## Task description
From the entries that follow, reproduce exactly and only the lines from the line with "ReasonSession; ReasonState; ReasonIssuerDenied;" to the line with "Definition Challenge (mode", endpoints included.

Records drawn from a dataset:
== Segment start ==

(* ===== verification/Auth.v ===== *)
(** * What authentication answers

    src/internal/auth/auth.go: the principal and the failure the server is
    answered, the closed set of audit reasons, the challenge of each mode, the
    outcome of a login route, and the deletion of the session cookie; and the
    interface [Authenticator] the three modes implement. *)

From S2P Require Import Prelude Listing.

Record Principal := { p_Name : string; p_Realm : string }.

(** [Failure]. *)
Record Failure := { af_Status : Z; af_Reason : string; af_Redirect : string; af_ClearSession : bool }.

(** What [Authenticate] answers: a principal, a failure, or an error of the
    program. *)
Inductive authAnswer := AuthOK (p : Principal) | AuthFailed (f : Failure) | AuthError.

(** [RouteOutcome]. *)
Record authOutcome := { ao_Status : Z; ao_Code : string; ao_Reason : string; ao_Principal : string }.

Definition noPrincipal : string := "-".

(** A failure that neither redirects nor clears the session. *)
Definition failed (status : Z) (reason : string) : Failure :=
  {| af_Status := status; af_Reason := reason; af_Redirect := EmptyString; af_ClearSession := false |}.

(** ** The reasons *)

Definition ReasonMissing : string := "missing".
Definition ReasonScheme : string := "scheme".
Definition ReasonMalformed : string := "malformed".
Definition ReasonBadCredential : string := "bad_credential".
Definition ReasonThrottled : string := "throttled".
Definition ReasonSignature : string := "signature".
Definition ReasonAlg : string := "alg".
Definition ReasonIssuer : string := "issuer".
Definition ReasonAudience : string := "audience".
Definition ReasonTokenType : string := "token_type".
Definition ReasonExpired : string := "expired".
Definition ReasonClaim : string := "claim".
Definition ReasonNonce : string := "nonce".
Definition ReasonNoRealm : string := "no_realm".
Definition ReasonSession : string := "session".
Definition ReasonState : string := "state".
Definition ReasonIssuerDenied : string := "issuer_denied".
Definition ReasonExchangeDenied : string := "exchange_denied".
Definition ReasonExchange : string := "exchange".
Definition ReasonCSRF : string := "csrf".
Definition ReasonKeysStale : string := "keys_stale".
Definition ReasonEntropy : string := "entropy".
Definition ReasonInternal : string := "internal".

(** [Reasons]. *)
Definition Reasons : list string :=
  [ReasonMissing; ReasonScheme; ReasonMalformed; ReasonBadCredential; ReasonThrottled; ReasonSignature; ReasonAlg;
   ReasonIssuer; ReasonAudience; ReasonTokenType; ReasonExpired; ReasonClaim; ReasonNonce; ReasonNoRealm;
   ReasonSession; ReasonState; ReasonIssuerDenied; ReasonExchangeDenied; ReasonExchange; ReasonCSRF;
   ReasonKeysStale; ReasonEntropy; ReasonInternal].

(** ** The challenge and the deleted cookie *)

(** [Challenge]. *)
Definition dquote : string := String (ascii_of_nat 34) EmptyString.
Definition Challenge (mode : string) : string :=
  if String.eqb mode ModeBasic then "Basic realm=" +:+ dquote +:+ "profgate" +:+ dquote
  else if String.eqb mode ModeOIDC then "Bearer realm=" +:+ dquote +:+ "profgate" +:+ dquote
  else EmptyString.

(** What [DeleteSessionCookie] sets. *)
Definition deletedSession : string :=
  "__Host-profgate_session=; Path=/; Max-Age=0; HttpOnly; Secure; SameSite=Lax".

(** ** The mode the gateway ships with

    [Disabled.Authenticate]: everyone is the anonymous principal of the realm the
    configuration names. *)
Definition anonymousAnswer (anonymousRealm : string) : authAnswer :=
  AuthOK {| p_Name := "anonymous"; p_Realm := anonymousRealm |}.

(** ** What an authenticator promises

    A failure is a refusal the audit knows: its status is one of three, its
    reason is of the table; a redirect is only ever beside a 401, and goes to the
    login. *)
Definition failure_ok (f : Failure) : Prop :=
  af_Status f ∈ [401; 429; 503] /\ af_Reason f ∈ Reasons /\
  (af_Redirect f <> EmptyString -> af_Status f = 401 /\ has_prefix "/auth/login?return=" (af_Redirect f) = true).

== Segment end ==

## Task solution
   ReasonSession; ReasonState; ReasonIssuerDenied; ReasonExchangeDenied; ReasonExchange; ReasonCSRF;
   ReasonKeysStale; ReasonEntropy; ReasonInternal].

(** ** The challenge and the deleted cookie *)

(** [Challenge]. *)
Definition dquote : string := String (ascii_of_nat 34) EmptyString.
Definition Challenge (mode : string) : string :=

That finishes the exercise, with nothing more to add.